1892 г. Октября 19. Я. П.

Поша вчера былъ у насъ и прочелъ ваше последнее письмо ко мне и говорить: какое хорошее письмо, какъ онъ правдивъ! А я ему говорю: а я только что про васъ (про Пошу) думалъ: какой онъ прiятный, мягкiй, добрый человекъ! Онъ не поступается своими убежденiями, не подделывается и вместе съ темъ никого не оскорбляетъ, все его любятъ. Chacun a les défauts de ses qualités,1 и обратное. И я въ васъ это люблю. И это, какъ и Поша говоритъ, особенно дорого, п[отому] ч[то] видишь, чтó нужно, чего тебе недостаетъ.

2 Письмо Прокопенко3 — для меня.

4 На дняхъ былъ здесь проездомъ съ Кавказа Хохловъ5 — техникъ, прекрасный человекъ и правдивый. На немъ я виделъ ясно ту несостоятельность внешняго и большей частью тщеславнаго, для того, чтобы иметь право считать себя лучше другихъ людей, усвоенiя христiанскихъ нравственныхъ истинъ, во всякомъ случае усвоенiя, только умственнаго и не сердечнаго. Онъ искрененъ, не подделалъ себе ничего замещающаго или подпирающаго того, чтó ужъ не держится, и видно, какъ прилепленное слюнями отлепилось, а во имя этого переломана вся жизнь, и совестно отказаться. Ему предстоитъ теперь для окончанiя курса, кот[ораго] требуетъ отъ него отецъ, да и самому ему, я думаю, хочется, — нужно теперь говеть, а потомъ отбывать воинскую повинность. И онъ такъ потерялъ всякую веру въ то, чтό разумно и добро, что впередъ готовится исполнить все это. Онъ же былъ самый решительный и радикальный исполнитель всего, не допускавшiй никакихъ уступокъ и строго осуждавшiй за всякiя отклоненiя. Онъ былъ въ странномъ положенiи: исполнилъ все — отрекся отъ всего, довелъ жизнь до аскетизма, работаетъ мужицкую работу, всемъ уступаетъ и, исполнивъ все, испытываетъ полное неудовлетворенiе, тоску, въ роде того, какъ если бы человекъ, к[оторому] не нужно всемъ существомъ плотской любви, или хоть пищи, проделалъ бы добросовестно все, что делается, и не испытывалъ бы ничего кроме тоски. Голодъ надо испытать духовный, божественный, и счастливы те, у кого онъ былъ. У техъ не будетъ вопроса: зачемъ? и попытокъ подставить подъ начатое, въ сущности ненужное для души, дело какое нибудь искусственное объясненiе.
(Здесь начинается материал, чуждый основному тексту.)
(** * go-downloader: the chunked download engine

    A shallow embedding of the chunk planner, the per-chunk state, the
    worker pool, the retry coordinator and the merger of
    [internal/download] and [internal/utils], with the properties of the
    specification proved over it.

    Conventions.
    - Go's [int64] (and [int], taken as 64 bits wide as on amd64 and arm64)
      is a [Z] kept in the range [-2^63, 2^63) by [wrap64]; every arithmetic
      operation of the source is followed by that wrap-around.
    - A [*Chunk] is an address into a store of chunks ([gmap nat Chunk]); an
      address the store does not hold is a nil pointer and dereferencing it
      aborts the run.
    - The file system is a flat finite map from paths to contents.
    - What the network answers to one ranged request is not decided by the
      program: it is the label of the step that performs the request.
    - The goroutines of the pool are a transition system. A step is one
      channel operation, one operation on the [sync.WaitGroup], one call of
      a chunk method under the chunk's mutex, or one whole call of
      [downloadChunk]; a schedule says which goroutine moves next. A
      buffered channel blocks a send when it is full and a receive when it
      is empty and open; sending on or closing a closed channel panics, and
      so does a wait-group counter that goes below zero. *)

From Stdlib Require Import ZArith Lia.
From stdpp Require Import base tactics option list gmap strings pretty.
Lemma header_written_for_first_batch_only_witness :
  @batches Reference.reference_library "csv" letters_csv 1 = Ok (letters_batches, None)
  ∧ @convert_str_file_content_to_obfuscated_csv Reference.reference_library
      letters_csv ["name"] "csv" 1 =
      Ok (csv_header {| nrows := 1; cols := [("id", [SStr "x"]); ("name", [SStr "a"])] |}
          +:+ join_all (map (λ chunk, @csv_body Reference.reference_library
                                        (mask_columns ["name"] chunk))
                            letters_batches))
  ∧ csv_header {| nrows := 1; cols := [("id", [SStr "x"]); ("name", [SStr "a"])] |}
    +:+ join_all (map (λ chunk, @csv_body Reference.reference_library
                                  (mask_columns ["name"] chunk))
                      letters_batches) =
    "id,name" +:+ nl +:+ "x,***" +:+ nl +:+ "y,***" +:+ nl +:+ "z,***" +:+ nl.
Proof.
  split; [by vm_compute|]. split; [|by vm_compute].
  apply (@header_written_for_first_batch_only Reference.reference_library
           letters_csv ["name"] "csv" 1 letters_batches).
  - apply (bool_decide_unpack _). by vm_compute.
  - by vm_compute.
  - apply fields_present_from_Forall, (bool_decide_unpack _). by vm_compute.
Defined.

(** C3, the claim as stated fails: for the JSON source [[]], which has no
    row, the streaming phase processes no batch and returns the empty
    buffer, in which no header line occurs. *)
Lemma header_missing_without_batches :
  @convert_str_file_content_to_obfuscated_csv Reference.reference_library
    "[]" [] "json" 5000 = Ok ""
  ∧ ∀ (df : DataFrame) (before after : string),
      "" ≠ before +:+ csv_header df +:+ after.
Proof.
  split; [by vm_compute|].
  intros df before after Heq. symmetry in Heq.
  apply append_eq_empty in Heq as [_ Heq].
  apply append_eq_empty in Heq as [Heq _].
  by apply csv_line_not_empty in Heq.
Qed.

(** ** A field that is missing from the data *)

(** C2, as amended.  For every input with a supported source format whose
    reader hands out a batch that lacks a listed field, after batches that
    carry all of them, [obfuscate_file] raises a [KeyError] and returns no
    buffer; the message is the stage label followed by the text that names
    the first listed field missing from that batch. *)
Theorem missing_field_fails `{Library}
    (file_content : string) (before : list string) (field : string)
    (after : list string) (file_type : string) (output_format : option string)
    (chunk_size : Z) (done_before : list DataFrame) (chunk : DataFrame)
    (rest : list DataFrame) (stop : option exn) :
  str_lower file_type ∈ supported_formats →
  batches (str_lower file_type) file_content chunk_size =
    Ok (done_before ++ chunk :: rest, stop) →
  (∀ c, c ∈ done_before → ∀ f, f ∈ before ++ field :: after → f ∈ columns c) →
  (∀ f, f ∈ before → f ∈ columns chunk) →
  field ∉ columns chunk →
  obfuscate_file file_content (before ++ field :: after) file_type output_format chunk_size =
    Raise (Exn KeyError ("Error processing data chunk: " +:+
                         py_repr ("Field '" +:+ field +:+ "' notfound in the data."))).
Proof.
  intros Hsupported Hbatches Hdone Hbefore Hnot.
  unfold obfuscate_file, obfuscate_file_body.
  rewrite convert_str_file_content_batches by done. rewrite Hbatches.
  by rewrite for_each_chunk_absent.
Qed.

Lemma missing_field_fails_witness :
  @obfuscate_file Reference.reference_library
    students_csv (["name"] ++ "cohort" :: []) "csv" None 5000 =
    Raise (Exn KeyError ("Error processing data chunk: " +:+
                         py_repr ("Field '" +:+ "cohort" +:+ "' notfound in the data."))).
Proof.
  apply (@missing_field_fails Reference.reference_library
           students_csv ["name"] "cohort" [] "csv" None 5000 [] students_frame [] None).
  - apply (bool_decide_unpack _). by vm_compute.
  - by vm_compute.
  - intros c Hc. by apply elem_of_nil in Hc.
  - apply fields_present_from_Forall1, (bool_decide_unpack _). by vm_compute.
  - apply (bool_decide_unpack _). by vm_compute.
Defined.

(** C2, the claim as stated fails: the JSON source [[]] has no column, so
    the listed field [name] is absent from the data, and [obfuscate_file]
    with the CSV target returns a buffer, the empty one, and raises
    nothing. *)
Lemma missing_field_unnoticed_without_batches :
  @batches Reference.reference_library "json" "[]" 5000 = Ok ([], None)
  ∧ @obfuscate_file Reference.reference_library "[]" ["name"] "json" (Some "csv") 5000 =
      Ok "".
Proof. split; by vm_compute. Qed.

(** ** Formats outside the supported three *)

(** C5, as amended.  For every source format whose lower-case form is
    outside csv, json and parquet, [obfuscate_file] raises the [ValueError]
    of an unsupported format, which names the lower-case form; and for every
    input whose streaming phase completes, a target format given explicitly
    and outside the three (compared as given, case included) makes
    [obfuscate_file] raise the [ValueError] that names it. *)
Theorem unsupported_format_fails `{Library} :
  (∀ (file_content : string) (fields_list : list string) (file_type : string)
     (output_format : option string) (chunk_size : Z),
      str_lower file_type ∉ supported_formats →
      obfuscate_file file_content fields_list file_type output_format chunk_size =
        Raise (Exn ValueError ("Error reading the file: " +:+
                               not_supported (str_lower file_type))))
  ∧
  (∀ (file_content : string) (fields_list : list string) (file_type : string)
     (format : string) (chunk_size : Z) (output : string),
      convert_str_file_content_to_obfuscated_csv
        file_content fields_list (str_lower file_type) chunk_size = Ok output →
      format ∉ supported_formats →
      obfuscate_file file_content fields_list file_type (Some format) chunk_size =
        Raise (Exn ValueError ("Error reading the file: " +:+ not_supported format))).
Proof.
  split.
  - intros file_content fields_list file_type output_format chunk_size Hnot.
    unfold obfuscate_file, obfuscate_file_body,
      convert_str_file_content_to_obfuscated_csv.
    by rewrite bool_decide_eq_false_2.
  - intros file_content fields_list file_type format chunk_size output Hstream Hnot.
    unfold obfuscate_file, obfuscate_file_body. rewrite Hstream.
    by rewrite bool_decide_eq_false_2.
Qed.

Lemma unsupported_format_fails_witness :
  @obfuscate_file Reference.reference_library students_csv ["name"] "XLSX" None 5000 =
    Raise (Exn ValueError ("Error reading the file: " +:+ not_supported (str_lower "XLSX")))
  ∧
  @obfuscate_file Reference.reference_library students_csv ["name"] "csv" (Some "xlsx") 5000 =
    Raise (Exn ValueError ("Error reading the file: " +:+ not_supported "xlsx")).
Proof.
  split.
  - apply (proj1 (@unsupported_format_fails Reference.reference_library)).
    apply (bool_decide_unpack _). by vm_compute.
  - apply (proj2 (@unsupported_format_fails Reference.reference_library)
             students_csv ["name"] "csv" "xlsx" 5000%Z
             (csv_header students_frame +:+
              @csv_body Reference.reference_library
                (mask_columns ["name"] students_frame))).
    + by vm_compute.
    + apply (bool_decide_unpack _). by vm_compute.
Defined.

(** C5, the claim as stated fails on both halves: the source format [CSV]
    is a string outside the three, and the file is obfuscated; with the
    target format [xlsx] and a field that is no column, the error is the
    [KeyError] of the field, raised before the target is looked at. *)
Lemma unsupported_format_not_always_reported :
  ("CSV" ∉ supported_formats)
  ∧ @obfuscate_file Reference.reference_library students_csv ["name"] "CSV" None 5000 =
      Ok ("student_id,name,course,graduation_date,email_address" +:+ nl +:+
          "1234,***,Software,2024-03-31,j.smith@email.com" +:+ nl)
  ∧ @obfuscate_file Reference.reference_library
      students_csv ["cohort"] "csv" (Some "xlsx") 5000 =
      Raise (Exn KeyError ("Error processing data chunk: " +:+
                           py_repr (field_not_found "cohort"))).
Proof.
  split; [apply (bool_decide_unpack _); by vm_compute|].
  split; by vm_compute.
Qed.

(** ** Chunk sizes that are not positive *)

(** With a chunk size below one the loop never sees a full chunk: it only
    gathers the items. *)
Lemma json_loop_non_positive `{Library} (objs : list json) (fields_list : list string)
    (chunk_size : Z) (chunk : list json) (is_first_chunk : bool) (output : string) :
  (chunk_size ≤ 0)%Z →
  json_loop objs fields_list chunk_size chunk is_first_chunk output =
    ((chunk ++ objs, is_first_chunk, output), Done).
Proof.
  intros Hsize. revert chunk.
  induction objs as [|obj objs IH]; intros chunk; simpl.
  - by rewrite app_nil_r.
  - assert ((Z.of_nat (length (chunk ++ [obj])) =? chunk_size)%Z = false) as ->.
    { apply Z.eqb_neq. rewrite length_app; simpl. lia. }
    rewrite IH. by rewrite <- app_assoc.
Qed.

(** C8, as amended.  For every chunk size less than or equal to 0 the JSON
    reader checks nothing and rejects nothing: it reads the document to its
    end and then processes all the items as one batch, the first one, so
    with its header; a document without items leaves the buffer as it
    was. *)
Theorem json_reader_accepts_non_positive_chunk_size `{Library}
    (file_content : string) (fields_list : list string) (output : string)
    (chunk_size : Z) :
  (chunk_size ≤ 0)%Z →
  process_json_chunk file_content fields_list output chunk_size =
    match ijson_items file_content with
    | (_, Some e) => (output, Raised e)
    | ([], None) => (output, Done)
    | (objs, None) =>
        match pd_DataFrame objs with
        | Raise e => (output, Raised e)
        | Ok step_df => process_df_chunk step_df fields_list output true
        end
    end.
Proof.
  intros Hsize. unfold process_json_chunk.
  destruct (ijson_items file_content) as [objs stop].
  rewrite json_loop_non_positive by done. simpl.
  by destruct stop as [e|], objs as [|obj objs].
Qed.

Lemma json_reader_accepts_non_positive_chunk_size_witness :
  @process_json_chunk Reference.reference_library
    (py "[{'a':1,'b':'x'},{'a':2,'b':'y'}]") ["b"] "" (-4) =
    match @ijson_items Reference.reference_library
            (py "[{'a':1,'b':'x'},{'a':2,'b':'y'}]") with
    | (_, Some e) => ("", Raised e)
    | ([], None) => ("", Done)
    | (objs, None) =>
        match @pd_DataFrame Reference.reference_library objs with
        | Raise e => ("", Raised e)
        | Ok step_df => @process_df_chunk Reference.reference_library step_df ["b"] "" true
        end
    end.
Proof.
  apply (@json_reader_accepts_non_positive_chunk_size Reference.reference_library).
  lia.
Defined.

(** C8, the claim as stated fails: with the chunk sizes 0 and -4 the JSON
    reader raises nothing and the two records are obfuscated and written. *)
Lemma json_reader_does_not_reject_chunk_size_zero :
  @process_json_chunk Reference.reference_library
    (py "[{'a':1,'b':'x'},{'a':2,'b':'y'}]") ["b"] "" 0 =
    ("a,b" +:+ nl +:+ "1,***" +:+ nl +:+ "2,***" +:+ nl, Done)
  ∧ @obfuscate_file Reference.reference_library
      (py "[{'a':1,'b':'x'},{'a':2,'b':'y'}]") ["b"] "json" (Some "csv") (-4) =
      Ok ("a,b" +:+ nl +:+ "1,***" +:+ nl +:+ "2,***" +:+ nl).
Proof. split; by vm_compute. Qed.

(** ** Chunk boundaries *)

Lemma row_at_mask_columns (fields_list : list string) (df : DataFrame) (i : nat) :
  i < nrows df →
  row_at (mask_columns fields_list df) i =
    mask_row (columns df) fields_list (row_at df i).
Proof.
  intros Hi. unfold row_at, mask_row, columns, mask_columns; simpl.
  generalize (nrows df) Hi. intros n Hn.
  induction (cols df) as [|[name cells] l IH]; simpl; [done|].
  f_equal; [|apply IH].
  case_bool_decide; simpl; [|done].
  by rewrite lookup_replicate_2.
Qed.

Lemma rows_mask_columns (fields_list : list string) (df : DataFrame) :
  rows (mask_columns fields_list df) =
    map (mask_row (columns df) fields_list) (rows df).
Proof.
  unfold rows. rewrite map_map. simpl. apply map_ext_in.
  intros i Hi. apply in_seq in Hi. apply row_at_mask_columns. lia.
Qed.

Section Chunking.
Context `{Library}.

Lemma csv_body_mask_columns (fields_list : list string) (df : DataFrame) :
  csv_body (mask_columns fields_list df) =
    join_all (map (masked_line (columns df) fields_list) (rows df)).
Proof. unfold csv_body. by rewrite rows_mask_columns, map_map. Qed.

(** The rows written for a run of batches with the same columns depend on
    the rows alone, not on where one batch ends and the next begins. *)
Lemma bodies_by_rows (names fields_list : list string) (chunks : list DataFrame) :
  (∀ chunk, chunk ∈ chunks → columns chunk = names) →
  join_all (map (λ chunk, csv_body (mask_columns fields_list chunk)) chunks) =
    join_all (map (masked_line names fields_list) (concat (map rows chunks))).
Proof.
  induction chunks as [|chunk chunks IH]; intros Hnames; [done|].
  change (map ?f (chunk :: chunks)) with (f chunk :: map f chunks).
  change (concat (?l :: ?ls)) with (l ++ concat ls).
  rewrite join_all_cons, map_app, join_all_app.
  rewrite IH by (intros c Hc; apply Hnames, elem_of_cons; by right).
  rewrite csv_body_mask_columns.
  by rewrite (Hnames chunk) by apply list_elem_of_here.
Qed.
(** * k8sutils: the HPA scale-strategy engine and the gauge renderer

    A shallow embedding of the [hpa] command of k8sutils (Go), in the
    version that has the [CPUTarget] argument:

    - [getStrategy], [reconcileMax], [reconcileMin], [modifyHPA] and the
      loop of [Run], together with the three regular expressions [Number],
      [Percentage] and [Multiply];
    - [formatMarks] of [program/output.go], with the [Mark] type, the [Max]
      sentinel and the package variables [field] and [spaces].

    Go values are modelled as follows.  An [int32] or [int] is a [Z] whose
    wrap-around is written out where the code converts or computes ([int]
    has 64 bits).  A [float64] is a [spec_float] of the Standard Library at
    precision 53 and maximal exponent 1024, so every floating-point
    operation of the code is computed bit for bit.  A [*int32] is an
    optional location in a heap of cells, so that writing through a pointer
    and replacing a pointer are different operations.  A run-time panic is
    an explicit outcome.  The library functions that the code calls
    ([strconv.Atoi], [strconv.ParseFloat], [regexp], [sort.Slice],
    [math.Ceil], [fmt.Sprint], [errors.Join]) are modelled from their
    documentation, on the inputs that the code can pass to them.

    The file has three parts: the model, lemmas about the model, and the
    claims about the program, C1 to C10, each with its theorem. *)

From Stdlib Require Import ZArith Lia Bool Ascii String List SpecFloat.
From Stdlib Require Import DecimalString.
From stdpp Require Import base list.

Open Scope string_scope.
Open Scope Z_scope.

(** ** Fixed-width integers *)

Definition MinInt32 : Z := - 2 ^ 31.
Definition MaxInt32 : Z := 2 ^ 31 - 1.
Definition MinInt : Z := - 2 ^ 63.

(** [math.MaxInt] where [int] has 64 bits. *)
Definition MaxInt : Z := 2 ^ 63 - 1.

Definition is_int32 (z : Z) : bool := (MinInt32 <=? z) && (z <=? MaxInt32).
Definition is_int (z : Z) : bool := (MinInt <=? z) && (z <=? MaxInt).

(** The conversion [int32(n)] of an integer [n]: the low 32 bits, read as a
    two's-complement number. *)
Definition int32 (n : Z) : Z := (n + 2 ^ 31) mod 2 ^ 32 - 2 ^ 31.

(** The result of an [int] operation whose mathematical value is [n]: the
    low 64 bits. *)
Definition int (n : Z) : Z := (n + 2 ^ 63) mod 2 ^ 64 - 2 ^ 63.

(** The Go specification leaves one thing open that the code meets: the
    value of a conversion from [float64] to an integer type that cannot
    represent the operand ("the conversion succeeds but the result value is
    implementation-dependent").  It is a parameter of the development. *)
Class Platform := {
  unrepresentable32 : spec_float -> Z;
  unrepresentable64 : spec_float -> Z
}.

(** On amd64 the truncating conversion instructions return the smallest
    integer of the target type. *)
#[export] Instance amd64 : Platform := {|
  unrepresentable32 := fun _ => MinInt32;
  unrepresentable64 := fun _ => MinInt
|}.

(** ** float64 *)

Module Float64.

Definition prec : Z := 53.
Definition emax : Z := 1024.

Definition mul : spec_float -> spec_float -> spec_float := SFmul prec emax.
Definition div : spec_float -> spec_float -> spec_float := SFdiv prec emax.

(** [float64(n)] for an integer [n], rounded to nearest even. *)
Definition of_int (n : Z) : spec_float := binary_normalize prec emax n 0 false.

(** A [float32] value read as a [float64] (always exact). *)
Definition of_float32 (x : spec_float) : spec_float :=
  match x with
  | S754_finite s m e => binary_normalize prec emax (cond_Zopp s (Zpos m)) e s
  | _ => x
  end.

(** The integer part of a finite float, rounded toward zero. *)
Definition truncate (x : spec_float) : option Z :=
  match x with
  | S754_zero _ => Some 0
  | S754_finite s m e => Some (cond_Zopp s (Z.shiftl (Zpos m) e))
  | _ => None
  end.

(** The least integer not below a finite non-zero float. *)
Definition ceiling (s : bool) (m : positive) (e : Z) : Z :=
  if s then - Z.shiftl (Zpos m) e else - Z.shiftl (Zneg m) e.

(** [math.Ceil]: zeros, infinities and NaN are returned unchanged, and a
    result that is zero keeps the sign of the operand. *)
Definition Ceil (x : spec_float) : spec_float :=
  match x with
  | S754_finite s m e =>
      let c := ceiling s m e in
      if c =? 0 then S754_zero s else of_int c
  | _ => x
  end.

Section Conversions.
Context `{Platform}.

(** [int32(x)] for a [float64] [x]: the fraction is discarded. *)
Definition to_int32 (x : spec_float) : Z :=
  match truncate x with
  | Some z => if is_int32 z then z else int32 (unrepresentable32 x)
  | None => int32 (unrepresentable32 x)
  end.

(** [int(x)] for a [float64] [x]. *)
Definition to_int (x : spec_float) : Z :=
  match truncate x with
  | Some z => if is_int z then z else int (unrepresentable64 x)
  | None => int (unrepresentable64 x)
  end.
End Conversions.

End Float64.

(** ** Strings, [strconv] and [regexp] *)

(** [len(s)] *)
Definition len (s : string) : Z := Z.of_nat (String.length s).

Definition isDigit (c : ascii) : bool :=
  let n := Z.of_nat (nat_of_ascii c) in (48 <=? n) && (n <=? 57).

Definition digitValue (c : ascii) : Z := Z.of_nat (nat_of_ascii c) - 48.

Fixpoint all_chars (P : ascii -> bool) (s : string) : bool :=
  match s with
  | EmptyString => true
  | String c rest => P c && all_chars P rest
  end.

(** [s[:len(s)-1]], for a string that is not empty. *)
Fixpoint dropLast (s : string) : string :=
  match s with
  | EmptyString => EmptyString
  | String _ EmptyString => EmptyString
  | String c rest => String c (dropLast rest)
  end.

#[warnings="-register-all"]
Inductive error :=
  | NumError (func num : string) (syntax : bool)
  | errorString (msg : string)
  | joinError (errs : list error).

Module errors.
Definition New (msg : string) : error := errorString msg.

(** [errors.Join(errs...)]: the nil errors are discarded, and the result is
    nil when nothing is left. *)
Definition Join (errs : list (option error)) : option error :=
  match omap id errs with
  | [] => None
  | es => Some (joinError es)
  end.
End errors.

Module strconv.

Definition ErrSyntax (func num : string) : error := NumError func num true.
Definition ErrRange (func num : string) : error := NumError func num false.

(** Value of a string of decimal digits, most significant first. *)
Fixpoint digits (acc : Z) (s : string) : Z :=
  match s with
  | EmptyString => acc
  | String c rest => digits (10 * acc + digitValue c) rest
  end.

(** [strconv.Atoi] on an unsigned decimal string.  The callers pass
    strings that [Number] matches, so signs are not modelled: any
    character that is not a digit is a syntax error here. *)
Definition Atoi (s : string) : Z + error :=
  match s with
  | EmptyString => inr (ErrSyntax "Atoi" s)
  | _ =>
      if all_chars isDigit s then
        let n := digits 0 s in
        if n <=? MaxInt then inl n else inr (ErrRange "Atoi" s)
      else inr (ErrSyntax "Atoi" s)
  end.

(** The decimal reader of [ParseFloat]: the digits read so far as an
    integer, how many of them follow the point, and whether a point and a
    digit were seen.  A second point, or any other character, stops it. *)
Fixpoint readDecimal (mant : Z) (frac : nat) (sawdot sawdigits : bool)
    (s : string) : option (Z * nat) :=
  match s with
  | EmptyString => if sawdigits then Some (mant, frac) else None
  | String c rest =>
      if isDigit c then
        readDecimal (10 * mant + digitValue c)
                    (if sawdot then S frac else frac) sawdot true rest
      else if Ascii.eqb c "." then
        if sawdot then None else readDecimal mant frac true sawdigits rest
      else None
  end.

(** The [float32] nearest to [mant / 10 ^ frac], ties to even. *)
Definition nearest32 (mant : Z) (frac : nat) : spec_float :=
  match mant with
  | Zpos m =>
      SFdiv 24 128 (S754_finite false m 0)
                   (S754_finite false (Z.to_pos (10 ^ Z.of_nat frac)) 0)
  | _ => S754_zero false
  end.

(** [strconv.ParseFloat(s, 32)] on an unsigned decimal string without
    exponent: the nearest [float32], returned as a [float64]; a value that
    rounds beyond the largest [float32] is a range error.  The callers
    pass strings over the characters [0-9], [.] and [\], so signs,
    exponents, hexadecimal forms, underscores, infinities and NaN are not
    modelled: they are syntax errors here. *)
Definition ParseFloat32 (s : string) : spec_float + error :=
  match readDecimal 0 0 false false s with
  | Some (mant, frac) =>
      match nearest32 mant frac with
      | S754_infinity _ => inr (ErrRange "ParseFloat" s)
      | x => inl (Float64.of_float32 x)
      end
  | None => inr (ErrSyntax "ParseFloat" s)
  end.

End strconv.

Module regexp.

(** The character class [[0-9\\.]] of the two patterns below: a digit, a
    backslash or a point. *)
Definition numberChar (c : ascii) : bool :=
  isDigit c || Ascii.eqb c "\" || Ascii.eqb c ".".

(** One or more characters of a class, then one closing character, then
    the end of the text. *)
Fixpoint classThen (class : ascii -> bool) (final : ascii) (s : string) : bool :=
  match s with
  | EmptyString => false
  | String c rest =>
      class c &&
      match rest with
      | String c' EmptyString => Ascii.eqb c' final
      | _ => classThen class final rest
      end
  end.

End regexp.

(** [Number = regexp.MustCompile(`^[0-9]+$`)], as [Number.MatchString]. *)
Definition Number (s : string) : bool :=
  match s with
  | EmptyString => false
  | _ => all_chars isDigit s
  end.

(** [Percentage = regexp.MustCompile(`^[0-9\\.]+%$`)] *)
Definition Percentage (s : string) : bool :=
  regexp.classThen regexp.numberChar "%" s.

(** [Multiply = regexp.MustCompile(`^[0-9\\.]+x$`)] *)
Definition Multiply (s : string) : bool :=
  regexp.classThen regexp.numberChar "x" s.

(** ** Panics, the heap and the autoscaler record *)

Inductive panic :=
  | NilPointerDereference
  | SliceBoundsOutOfRange (bound : Z)
  | IndexOutOfRange (index : Z).

Inductive outcome (A : Type) :=
  | Returns (a : A)
  | Panics (p : panic).
Arguments Returns {A} a.
Arguments Panics {A} p.

(** A [*int32] is [None] (the nil pointer) or the location of a cell. *)
Definition loc := nat.
Definition pointer := option loc.

(** The cells that [*int32] pointers point to. *)
Definition heap := list Z.

(** A computation that reads and writes the heap and may panic. *)
Definition Go (A : Type) : Type := heap -> outcome (A * heap).

Definition ret {A} (a : A) : Go A := fun h => Returns (a, h).

Definition bind {A B} (m : Go A) (k : A -> Go B) : Go B :=
  fun h =>
    match m h with
    | Returns (a, h') => k a h'
    | Panics p => Panics p
    end.

Notation "x <- m ;; k" := (bind m (fun x => k))
  (at level 100, m at next level, right associativity).
Notation "m ;;; k" := (bind m (fun _ => k))
  (at level 100, right associativity).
Много такихъ есть изъ нашихъ единоверцевъ. Таковъ Евд[окимъ] Плат[оновичъ].6 Преждевременное искусственное принятiе истинъ, на кот[орыя] еще нетъ душевнаго запроса, часто задерживаетъ ихъ прочное и действенное водворенiе въ душе. —

Еще я вотъ что думалъ въ связи съ этимъ: едетъ человекъ изъ Харькова отъ Алехиныхъ, или Полтавы, или даже отъ васъ ко мне, или дальше къ Новоселову, едетъ мимо десятка миллiоновъ людей, считая ихъ чуждыми, для того, чтобы прiехать къ своимъ единоверцамъ въ Твери, Туле, Воронеже. Въ роде того, какъ въ городе едутъ господа въ гости изъ Морской на Конюшенную, и все эти люди, среди к[оторыхъ] они проталкиваются, не люди, a помехи, a настоящiе для нихъ люди только тамъ на Морской или еще какой...7

— это отрицанiе того, что составляетъ сущность ученiя. И какъ настоящiй часъ есть единственный настоящiй, так и тотъ, к[оторый] тутъ передо мной, чел[овекъ] есть настоящiй, главный братъ. —

8 Я грешилъ этимъ и потому это и заметилъ, и буду стараться меньше грешить.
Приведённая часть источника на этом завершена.